◆ What the exercise asks
Search the data for the string "cstring" and extract every line where it appears.

━━━ Records to process ━━━

(** * Opm::TimeMap: the report-step timeline of an Eclipse deck

    A shallow embedding of [lib/eclipse/EclipseState/Schedule/TimeMap.cpp]
    and the properties of its timeline: ordered appends, the first-of-month
    and first-of-year index vectors, date validation, the month-name table
    and the periodic report-boundary query. *)

From Stdlib Require Import ZArith NArith Floats Ascii String List Lia.
From stdpp Require Import base decidable option list strings gmap.

Local Open Scope Z_scope.

(** ** Machine numbers

    [std::time_t], [int64_t] and [int] values are integers of [Z];
    [size_t] values are naturals of [N]. Conversions between them are
    written out with their wrap-around. Signed overflow of [time_t]
    arithmetic is undefined in the source; a sum or a difference of
    timestamps has the two's-complement result of the compiled code,
    [to_int64] of the sum or difference in [Z]. *)

Abbreviation time_t := Z (only parsing).
Abbreviation int64_t := Z (only parsing).
Abbreviation size_t := N (only parsing).

(** Conversion of a signed value to [size_t] (64 bits, modulo). *)
Definition to_size_t (z : Z) : size_t := Z.to_N (z mod 2 ^ 64).
(** X21. On the filesystem with the default data directory, what
    [saveCandidateData] stored for a candidate whose id is one plain path
    segment (not empty, no slash, neither [.] nor [..], so that [path.join]
    leaves it as it is) can be fetched through [serveFile] at the paths the
    call reported: transcript, profile and metadata come back with status
    200, under their names, with the content that was written and the
    content types [text/plain] and [application/json]; the audio comes back
    as [audio/mpeg] with the bytes of the upload when the upload's
    extension is [.mp3] or absent. *)
Theorem stored_files_are_served_at_reported_paths (zoneOffset : Z -> Z)
  (faults : Faults) (cfg : Config) (now : Z) (w : World) (candidate : string)
  (transcript profile md : jsval) (generatedFiles : option GeneratedFiles)
  (audioFile : option UploadedFile) (res : StorageResult) :
  cfg_storageType cfg = "filesystem" ->
  candidateDataPath cfg = "candidate-data" ->
  plainSegment candidate = true ->
  snd (saveCandidateData zoneOffset faults cfg now w candidate transcript
         profile md generatedFiles audioFile) = Ok res ->
  let after :=
    disk (fst (saveCandidateData zoneOffset faults cfg now w candidate
                 transcript profile md generatedFiles audioFile)) in
  serveFile after (Slots.get Transcript (sr_locators res))
  = mkResponse 200 (FileBody "text/plain" "transcript.txt" (dataOf transcript))
  /\ serveFile after (Slots.get Profile (sr_locators res))
     = mkResponse 200
         (FileBody "application/json" "candidate_profile.json"
            (JSON_stringify profile))
  /\ serveFile after (Slots.get Metadata (sr_locators res))
     = mkResponse 200
         (FileBody "application/json" "metadata.json" (JSON_stringify md))
  /\ (forall file data,
        audioFile = Some file ->
        fileData (disk w) !! path file = Some data ->
        extname (originalname file) = ".mp3"
        \/ extname (originalname file) = "" ->
        serveFile after (Slots.get Audio (sr_locators res))
        = mkResponse 200
            (FileBody "audio/mpeg"
               (audioFilename (sr_sessionId res) (originalname file)) data)).
Proof.
  intros Ht Hroot _ Hok after.
  destruct (saveCandidateData_result zoneOffset faults cfg now w candidate
              transcript profile md generatedFiles audioFile res
              (or_introl Ht) Hok)
    as (Hmk & Hfaults & Hsid & Hlt & Hlp & Hlm & Hla).
  pose proof (fun file =>
                saveCandidateData_upload_read zoneOffset faults cfg now w
                  candidate transcript profile md generatedFiles audioFile res
                  file (or_introl Ht) Hok)
    as Hupload.
  set (session := newSessionId zoneOffset now) in *.
  set (folder := sessionPathOf cfg candidate session) in *.
  assert (Hbase : sessionBase cfg candidate session = folder)
    by (unfold sessionBase; rewrite Ht; reflexivity).
  assert (Hst : startedWrites faults cfg w candidate session transcript profile
                  md generatedFiles audioFile
                = fsStarted (disk w) session transcript profile md audioFile)
    by (unfold startedWrites; rewrite Ht; reflexivity).
  rewrite Hbase in Hmk, Hfaults, Hlt, Hlp, Hlm, Hla. rewrite Hst in Hfaults.
  unfold rejectedBy in Hfaults. rewrite Ht in Hfaults.
  cbn [String.eqb Ascii.eqb Bool.eqb] in Hfaults.
  specialize (Hmk Ht).
  subst after.
  rewrite (saveCandidateData_filesystem _ _ _ _ _ _ _ _ _ _ _ Ht) in Hok |- *.
  cbn [fst snd disk] in Hok |- *. fold session in Hok |- *.
  set (final := fst (saveToFilesystem faults cfg (disk w) candidate session
                       transcript profile md generatedFiles audioFile)) in *.
  set (started := fsStarted (disk w) session transcript profile md audioFile) in *.
  set (wt := mkWrite transcriptFilename (dataOf transcript) "text/plain").
  set (wp := mkWrite profileFilename (JSON_stringify profile) "application/json").
  set (wm := mkWrite metadataFilename (JSON_stringify md) "application/json").
  assert (Hstarted : exists post,
            started = [wt; wp; wm] ++ post
            /\ (forall v, In v post ->
                  exists file data, audioFile = Some file
                    /\ fileData (disk w) !! path file = Some data
                    /\ v = mkWrite (audioFilename session (originalname file))
                             data "")
            /\ (forall file data, audioFile = Some file ->
                  fileData (disk w) !! path file = Some data ->
                  post = [mkWrite (audioFilename session (originalname file))
                            data ""])).
  { subst started. unfold fsStarted. destruct audioFile as [file|].
    - destruct (fileData (disk w) !! path file) as [data|] eqn:E.
      + eexists. split; [reflexivity|]. split.
        * intros v [<-|[]]. exists file, data. auto.
        * intros f d Hf Hd. injection Hf as <-. rewrite E in Hd.
          injection Hd as <-. reflexivity.
      + exists []. split; [reflexivity|]. split; [intros v []|].
        intros f d Hf Hd. injection Hf as <-. congruence.
    - exists []. split; [reflexivity|]. split; [intros v []|]. discriminate. }
  destruct Hstarted as (post & Hstarted & Hpost & Haudio).
  assert (Hnot : forall v, In v post ->
            startsWith (w_name v) "audio_" = true).
  { intros v Hv. destruct (Hpost v Hv) as (file & data & _ & _ & ->).
    cbn [w_name]. unfold audioFilename. apply startsWith_app. }
  assert (Hkept : forall pre v rest,
            started = pre ++ v :: rest ->
            (forall u, In u rest -> w_name u <> w_name v) ->
            fileData final !! path_join folder (w_name v) = Some (w_data v)).
  { intros pre v rest Hsplit Hdiff.
    apply (saveToFilesystem_kept faults cfg (disk w) candidate session transcript
             profile md generatedFiles audioFile pre rest v Hmk Hsplit).
    - apply Hfaults. fold started. rewrite Hsplit. apply in_or_app. right. left.
      reflexivity.
    - intros Hin. apply in_map_iff in Hin as [u [Hu Hin]].
      apply path_join_inj in Hu. apply (Hdiff u Hin). exact Hu. }
  assert (Hserve : forall v kind,
            fileData final !! path_join folder (w_name v) = Some (w_data v) ->
            hasSlash (w_name v) = false ->
            classify (w_name v) = Some kind ->
            w_name v <> ".html" -> w_name v <> ".pdf" ->
            serveFile final (Some (path_join folder (w_name v)))
            = mkResponse 200 (FileBody (typeOfKind kind) (w_name v) (w_data v))).
  { intros v kind Hfile Hs Hc Hh Hp.
    assert (Hr : startsWith (path_join folder (w_name v)) "candidate-data/"
                 = true) by apply startsWith_sessionPath, Hroot.
    rewrite (serveFile_found final _ (w_data v) Hr Hfile).
    rewrite (classify_extname folder (w_name v) kind Hs Hc Hh Hp).
    unfold path_join. rewrite lastSegment_app by exact Hs. reflexivity. }
  cbn [Slots.get]. rewrite Hlt, Hlp, Hlm, Hla.
  split; [|split; [|split]].
  - apply (Hserve wt Transcript);
      [|reflexivity | reflexivity | discriminate | discriminate].
    apply (Hkept [] wt ([wp; wm] ++ post)); [exact Hstarted|].
    intros u [<-|[<-|Hu]]; [discriminate | discriminate |].
    intros E. apply Hnot in Hu. rewrite E in Hu. discriminate.
  - apply (Hserve wp Profile);
      [|reflexivity | reflexivity | discriminate | discriminate].
    apply (Hkept [wt] wp ([wm] ++ post)); [exact Hstarted|].
    intros u [<-|Hu]; [discriminate|].
    intros E. apply Hnot in Hu. rewrite E in Hu. discriminate.
  - apply (Hserve wm Metadata);
      [|reflexivity | reflexivity | discriminate | discriminate].
    apply (Hkept [wt; wp] wm post); [exact Hstarted|].
    intros u Hu E. apply Hnot in Hu. rewrite E in Hu. discriminate.
  - intros file data Hf Hd Hext. rewrite Hf. rewrite Hsid.
    specialize (Haudio file data Hf Hd).
    set (wa := mkWrite (audioFilename session (originalname file)) data "") in *.
    assert (Hname : audioFilename session (originalname file)
                    = "audio_" +:+ session +:+ ".mp3").
    { unfold audioFilename, audioExtension.
      destruct Hext as [-> | ->]; reflexivity. }
    assert (Hca : classify (w_name wa) = Some Audio).
    { apply (classify_artifactFilename Audio session (originalname file) "" "").
      intros _. unfold audioExtension. destruct Hext as [-> | ->]; reflexivity. }
    apply (Hserve wa Audio).
    + apply (Hkept [wt; wp; wm] wa []); [rewrite Hstarted, Haudio; reflexivity|].
      intros u [].
    + apply hasSlash_audioFilename.
    + exact Hca.
    + subst wa. cbn [w_name]. rewrite Hname. discriminate.
    + subst wa. cbn [w_name]. rewrite Hname. discriminate.
Qed.
Lemma commas_collapse_comm (b : bool) (s : cstring) :
  commas_to_dots (collapse_spaces_aux b s) = collapse_spaces_aux b (commas_to_dots s).
Proof.
  revert b. induction s as [|c r IH]; intros b; [reflexivity|]. simpl.
  assert (Hsp : is_js_space (if c =? 44 then 46 else c)%Z = is_js_space c).
  { destruct (Z.eqb_spec c 44) as [->|]; reflexivity. }
  rewrite Hsp. destruct (is_js_space c).
  - destruct b; simpl; rewrite IH; reflexivity.
  - simpl. rewrite IH. reflexivity.
Qed.

(** The parser reads decimal commas as points and any run of whitespace
    as one space: replacing every comma by a point, or collapsing every
    whitespace run to a single space, never changes its result. *)
Theorem parse_ignores_commas_and_spacing (text : cstring) :
  parsePrescription (commas_to_dots text) = parsePrescription text
  /\ parsePrescription (collapse_spaces text) = parsePrescription text.
Proof.
  unfold parsePrescription, collapse_spaces. split.
  - rewrite commas_to_dots_idem. reflexivity.
  - rewrite <- commas_collapse_comm, collapse_spaces_aux_idem, commas_collapse_comm.
    reflexivity.
Qed.

End RecommendationFacts.

(* ------------------------------------------------------------------ *)
(** ** [String.prototype.trim] and the detector *)
Module DetectorFacts.
Import Text Scripts Language LanguageProofs.
Local Open Scope Z_scope.

Section Generic.
Context {U : UnicodeData}.

Lemma forallb_rev_spaces (s : cstring) :
  forallb is_js_space (rev s) = forallb is_js_space s.
Proof.
  induction s as [|c r IH]; [reflexivity|]. simpl.
  rewrite forallb_app, IH. simpl. rewrite andb_true_r, andb_comm. reflexivity.
Qed.

Lemma drop_spaces_app_l (ws s : cstring) :
  forallb is_js_space ws = true -> drop_spaces (ws ++ s) = drop_spaces s.
Proof.
  induction ws as [|c r IH]; [reflexivity|]. simpl.
  intros [Hc Hr]%andb_prop. rewrite Hc. auto.
Qed.

Lemma drop_spaces_app_r (s ws : cstring) :
  drop_spaces (s ++ ws) = match drop_spaces s with [] => drop_spaces ws | d => d ++ ws end.
Proof.
  induction s as [|c r IH]; [reflexivity|]. simpl.
  destruct (is_js_space c); [exact IH|reflexivity].
Qed.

━━━

◆ Reply to the exercise
Lemma commas_collapse_comm (b : bool) (s : cstring) :
Theorem parse_ignores_commas_and_spacing (text : cstring) :
Lemma forallb_rev_spaces (s : cstring) :
Lemma drop_spaces_app_l (ws s : cstring) :
Lemma drop_spaces_app_r (s ws : cstring) :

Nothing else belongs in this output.